> **PROBLEM STATEMENT**
Among the lines below, copy exactly those from the one with "mem : memory;" through the one with "page-aligned, previously-unused physical", counting both ends.
───── EXERCISE DATA
(** * The OSv memory-management unit (mmu.cc): address-space tracker and
      page-table walker, embedded in Rocq.

    Machine words ([uintptr_t], [size_t], [pt_element], [phys]) are 64-bit
    unsigned integers, modelled as [Z] with the wrap-around written out.
    The intrusive ordered set [vma_list] is a list of records kept sorted by
    start address with unique keys; an iterator into it is the key of the
    node it points at.  Physical memory, reached through the identity
    [phys_cast], is a function from byte addresses to 64-bit words where
    the page tables lie, and a function from byte addresses to bytes for
    the data that [memset] and [read] store through the page walk. *)

From Stdlib Require Import ZArith List Bool Lia.
From coqutil Require Import Z.bitblast.
Import ListNotations.
Local Open Scope Z_scope.

(** ** Machine arithmetic *)

Definition wrap64 (x : Z) : Z := x mod 2 ^ 64.

(** [~x] on a 64-bit word. *)
Definition not64 (x : Z) : Z := Z.lxor x (Z.ones 64).

Notation "'do' x <- e ; k" :=
  (match e with Some x => k | None => None end)
  (at level 10, x pattern, e at level 100, k at level 200,
   format "'[v' 'do'  x  <-  e ; '/' k ']'").

(** ** Virtual memory areas (mmu.cc 239-288) *)

Definition page_size : Z := 4096.

Definition align_down (ptr : Z) : Z := Z.land ptr (not64 (page_size - 1)).

Definition align_up (ptr : Z) : Z := align_down (wrap64 (ptr + page_size - 1)).

Record vma : Type := mk_vma { _start : Z; _end : Z }.

(** The constructor [vma::vma(start, end)]. *)
Definition vma_new (start end_ : Z) : vma :=
  {| _start := align_down start; _end := align_up end_ |}.

Definition vma_addr (v : vma) : Z := _start v.

Definition vma_size (v : vma) : Z := wrap64 (_end v - _start v).

(** ** The tracker: [boost::intrusive::set] ordered by [vma_compare] *)

(** [set::insert]: the node is linked at its place in key order; when a node
    with an equivalent key is already linked, nothing is inserted. *)
Fixpoint insert (n : vma) (l : list vma) : list vma :=
  match l with
  | [] => [n]
  | x :: r =>
      if _start n <? _start x then n :: l
      else if _start x <? _start n then x :: insert n r
      else l
  end.

(** [vma_list_type::vma_list_type()]: the two edge markers. *)
Definition vma_list_init : list vma :=
  let l := insert (vma_new 0 0) [] in
  let e := 0x800000000000 in
  insert (vma_new e e) l.

Definition sentinel_lo : vma := mk_vma 0 0.
Definition sentinel_hi : vma := mk_vma 0x800000000000 0x800000000000.

(** Iterators.  [None] is [end()]. *)
Definition iterator : Type := option Z.

Definition iterator_eqb (i j : iterator) : bool :=
  match i, j with
  | Some a, Some b => a =? b
  | None, None => true
  | _, _ => false
  end.

Definition begin (l : list vma) : iterator := option_map _start (hd_error l).

(** The node an iterator points at ([*i]). *)
Definition deref (l : list vma) (k : Z) : option vma :=
  find (fun x => _start x =? k) l.

(** [++i]: the first node whose key is greater. *)
Fixpoint next_key (l : list vma) (k : Z) : iterator :=
  match l with
  | [] => None
  | x :: r => if k <? _start x then Some (_start x) else next_key r k
  end.

(** [--i]: the last node whose key is smaller. *)
Fixpoint prev_key (l : list vma) (k : Z) : iterator :=
  match l with
  | [] => None
  | x :: r =>
      if _start x <? k then
        match prev_key r k with
        | Some j => Some j
        | None => Some (_start x)
        end
      else None
  end.

(** [std::prev(vma_list.end())]. *)
Definition prev_end (l : list vma) : iterator :=
  option_map _start (hd_error (rev l)).

(** [set::erase(dead)]. *)
Fixpoint erase (k : Z) (l : list vma) : list vma :=
  match l with
  | [] => []
  | x :: r => if _start x =? k then r else x :: erase k r
  end.

(** The assignment [_end = edge] on the node with key [k]. *)
Fixpoint set_end (k edge : Z) (l : list vma) : list vma :=
  match l with
  | [] => []
  | x :: r =>
      if _start x =? k then {| _start := _start x; _end := edge |} :: r
      else x :: set_end k edge r
  end.

(** [vma::split(edge)] called on the node with key [k]. *)
Definition vma_split (k edge : Z) (l : list vma) : list vma :=
  match deref l k with
  | None => l
  | Some x =>
      if (edge <=? _start x) || (_end x <=? edge) then l
      else
        let n := vma_new edge (_end x) in
        insert n (set_end k edge l)
  end.

(** ** find_hole, contains, evacuate, reserve, unmap (mmu.cc 148-203) *)

(** The scan of [find_hole] with [p] the current node and [rest] the nodes
    after it; running off the end is [abort()]. *)
Fixpoint find_hole_from (p : vma) (rest : list vma) (start size : Z)
  : option Z :=
  match rest with
  | [] => None
  | n :: rest' =>
      if (_end p <=? start) && (wrap64 (start + size) <=? _start n)
      then Some start
      else if (start <=? _end p) && (size <=? wrap64 (_start n - _end p))
      then Some (_end p)
      else find_hole_from n rest' start size
  end.

Definition find_hole (l : list vma) (start size : Z) : option Z :=
  match l with
  | [] => None
  | p :: rest => find_hole_from p rest start size
  end.

Definition contains (x y : vma) : bool :=
  (_start x <=? _start y) && (_end y <=? _end x).

(** The loop of [evacuate].  The set changes under the iterator, so the
    number of rounds is not fixed by the list we start from: the loop runs
    on fuel, and [None] means the fuel ran out or an iterator left the
    set. *)
Fixpoint evacuate_loop (fuel : nat) (v : vma) (i : iterator) (l : list vma)
  : option (list vma) :=
  match fuel with
  | O => None
  | S fuel' =>
      if iterator_eqb i (prev_end l) then Some l
      else
        match i with
        | None => None
        | Some k =>
            let l1 := vma_split k (_end v) l in
            let l2 := vma_split k (_start v) l1 in
            do x <- deref l2 k;
            if contains v x then
              do j <- prev_key l2 k;
              let l3 := erase k l2 in
              evacuate_loop fuel' v (next_key l3 j) l3
            else evacuate_loop fuel' v (next_key l2 k) l2
        end
  end.

Definition evacuate (v : vma) (l : list vma) : option (list vma) :=
  do b <- begin l;
  evacuate_loop (3 * length l + 1) v (next_key l b) l.

Definition mmap_base : Z := 0x200000000000.

Definition reserve (hint size : Z) (l : list vma) : option (vma * list vma) :=
  let start := hint in
  let start := if start =? 0 then mmap_base else start in
  do start <- find_hole l start size;
  let v := vma_new start (wrap64 (start + size)) in
  Some (v, insert v l).

Definition unmap (addr size : Z) (l : list vma) : option (list vma) :=
  let tmp := vma_new addr size in
  evacuate tmp l.

(** ** Page tables (mmu.cc 45-146) *)

Definition nlevels : nat := 4.

(** Physical memory as the walker sees it through [phys_cast]: the 64-bit
    word stored at each byte address. *)
Definition memory : Type := Z -> Z.

Definition upd (m : memory) (a v : Z) : memory :=
  fun x => if x =? a then v else m x.

(** The whole machine: the tracker, physical memory as the page tables lie
    in it, the pages the external allocator has left to hand out, the
    page-table base register, and the byte at each physical address as data
    accesses read and write it.  Tables are read as words through [mem] and
    data as bytes through [contents]. *)
Record state : Type := mk_state {
  vma_list : list vma;
  mem : memory;
  free_pages : list Z;
  cr3 : Z;
  contents : Z -> Z
}.

Definition set_vma_list (st : state) (l : list vma) : state :=
  mk_state l (mem st) (free_pages st) (cr3 st) (contents st).

Definition set_mem (st : state) (m : memory) : state :=
  mk_state (vma_list st) m (free_pages st) (cr3 st) (contents st).

Definition set_free_pages (st : state) (f : list Z) : state :=
  mk_state (vma_list st) (mem st) f (cr3 st) (contents st).

Definition set_contents (st : state) (c : Z -> Z) : state :=
  mk_state (vma_list st) (mem st) (free_pages st) (cr3 st) c.

Definition phys_cast (pa : Z) : Z := pa.

Definition virt_to_phys (virt : Z) : Z := virt.

Definition pt_index (virt : Z) (level : nat) : Z :=
  let v := virt in
  Z.land (Z.shiftr v (12 + Z.of_nat level * 9)) 511.

Definition pte_mask : Z :=
  Z.land (wrap64 (Z.shiftl 1 53 - 1)) (not64 (wrap64 (Z.shiftl 1 12 - 1))).

Definition pte_phys (pte : Z) : Z := Z.land pte pte_mask.

Definition pte_present (pte : Z) : bool := negb (Z.land pte 1 =? 0).

(** Modelled from the spec: [memory::alloc_page] of mempool.hh, the external
    page allocator, "allocate_one_page() -> physical_address; must return a
    page-aligned, previously-unused physical page or fail fatally if
    exhausted".  The pages it will return, in order, are [free_pages]. *)
Definition memory_alloc_page (st : state) : option (Z * state) :=
  match free_pages st with
  | [] => None
  | p :: rest => Some (p, set_free_pages st rest)
  end.

Definition alloc_page (st : state) : option (Z * state) :=
  do (p, st) <- memory_alloc_page st;
  Some (virt_to_phys p, st).

(** [for (auto i = 0; i < 512; ++i) pt[i] = f(i)], from index [i] for [n]
    rounds. *)
Fixpoint store_table (pt : Z) (f : Z -> Z) (i : Z) (n : nat) (m : memory)
  : memory :=
  match n with
  | O => m
  | S n' => store_table pt f (i + 1) n' (upd m (pt + 8 * i) (f i))
  end.

Definition allocate_intermediate_level (ptep : Z) (st : state)
  : option state :=
  do (pt_page, st) <- alloc_page st;
  let pt := phys_cast pt_page in
  let m := store_table pt (fun _ => 0) 0 512 (mem st) in
  Some (set_mem st (upd m ptep (Z.lor pt_page 0x63))).

Definition make_pte (addr : Z) : Z := Z.lor addr 0x63.

Definition pte_large (pt : Z) : bool :=
  negb (Z.land pt (Z.shiftl 1 7) =? 0).

Definition split_large_page (ptep : Z) (level : nat) (st : state)
  : option state :=
  let pte_orig := mem st ptep in
  let pte_orig :=
    if Nat.eqb level 1 then Z.land pte_orig (not64 (Z.shiftl 1 7))
    else pte_orig in
  do st <- allocate_intermediate_level ptep st;
  let pt := phys_cast (pte_phys (mem st ptep)) in
  let entry i :=
    Z.lor pte_orig (wrap64 (Z.shiftl i (12 + 9 * (Z.of_nat level - 1)))) in
  Some (set_mem st (store_table pt entry 0 512 (mem st))).

(** The [while (level > 0)] loop of [populate_page]; it yields the final
    [ptep]. *)
Fixpoint populate_page_loop (level : nat) (addr ptep : Z) (st : state)
  : option (Z * state) :=
  match level with
  | O => Some (ptep, st)
  | S level' =>
      do st <-
        (if negb (pte_present (mem st ptep)) then
           allocate_intermediate_level ptep st
         else if pte_large (mem st ptep) then
           split_large_page ptep level st
         else Some st);
      let pte := mem st ptep in
      let pt := phys_cast (pte_phys pte) in
      populate_page_loop level' addr (pt + 8 * pt_index addr level') st
  end.

Definition populate_page (addr : Z) (st : state) : option state :=
  let pte := cr3 st in
  let pt := phys_cast (pte_phys pte) in
  let ptep := pt + 8 * pt_index addr (nlevels - 1) in
  do (ptep, st) <- populate_page_loop (nlevels - 1) addr ptep st;
  do (p, st) <- alloc_page st;
  Some (set_mem st (upd (mem st) ptep (make_pte p))).

(** The [for] loop of [populate]: [None] also when the fuel runs out with
    [addr < limit] still true. *)
Fixpoint populate_loop (fuel : nat) (addr limit : Z) (st : state)
  : option state :=
  if addr <? limit then
    match fuel with
    | O => None
    | S fuel' =>
        do st <- populate_page addr st;
        populate_loop fuel' (wrap64 (addr + 4096)) limit st
    end
  else Some st.

Definition populate (v : vma) (st : state) : option state :=
  populate_loop (Z.to_nat (vma_size v / 4096 + 1)) (vma_addr v)
    (wrap64 (vma_addr v + vma_size v)) st.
──────────
> **RESPONSE TO THIS TASK**
  mem : memory;
  free_pages : list Z;
  cr3 : Z;
  contents : Z -> Z
}.

Definition set_vma_list (st : state) (l : list vma) : state :=
  mk_state l (mem st) (free_pages st) (cr3 st) (contents st).

Definition set_mem (st : state) (m : memory) : state :=
  mk_state (vma_list st) m (free_pages st) (cr3 st) (contents st).

Definition set_free_pages (st : state) (f : list Z) : state :=
  mk_state (vma_list st) (mem st) f (cr3 st) (contents st).

Definition set_contents (st : state) (c : Z -> Z) : state :=
  mk_state (vma_list st) (mem st) (free_pages st) (cr3 st) c.

Definition phys_cast (pa : Z) : Z := pa.

Definition virt_to_phys (virt : Z) : Z := virt.

Definition pt_index (virt : Z) (level : nat) : Z :=
  let v := virt in
  Z.land (Z.shiftr v (12 + Z.of_nat level * 9)) 511.

Definition pte_mask : Z :=
  Z.land (wrap64 (Z.shiftl 1 53 - 1)) (not64 (wrap64 (Z.shiftl 1 12 - 1))).

Definition pte_phys (pte : Z) : Z := Z.land pte pte_mask.

Definition pte_present (pte : Z) : bool := negb (Z.land pte 1 =? 0).

(** Modelled from the spec: [memory::alloc_page] of mempool.hh, the external
    page allocator, "allocate_one_page() -> physical_address; must return a
    page-aligned, previously-unused physical page or fail fatally if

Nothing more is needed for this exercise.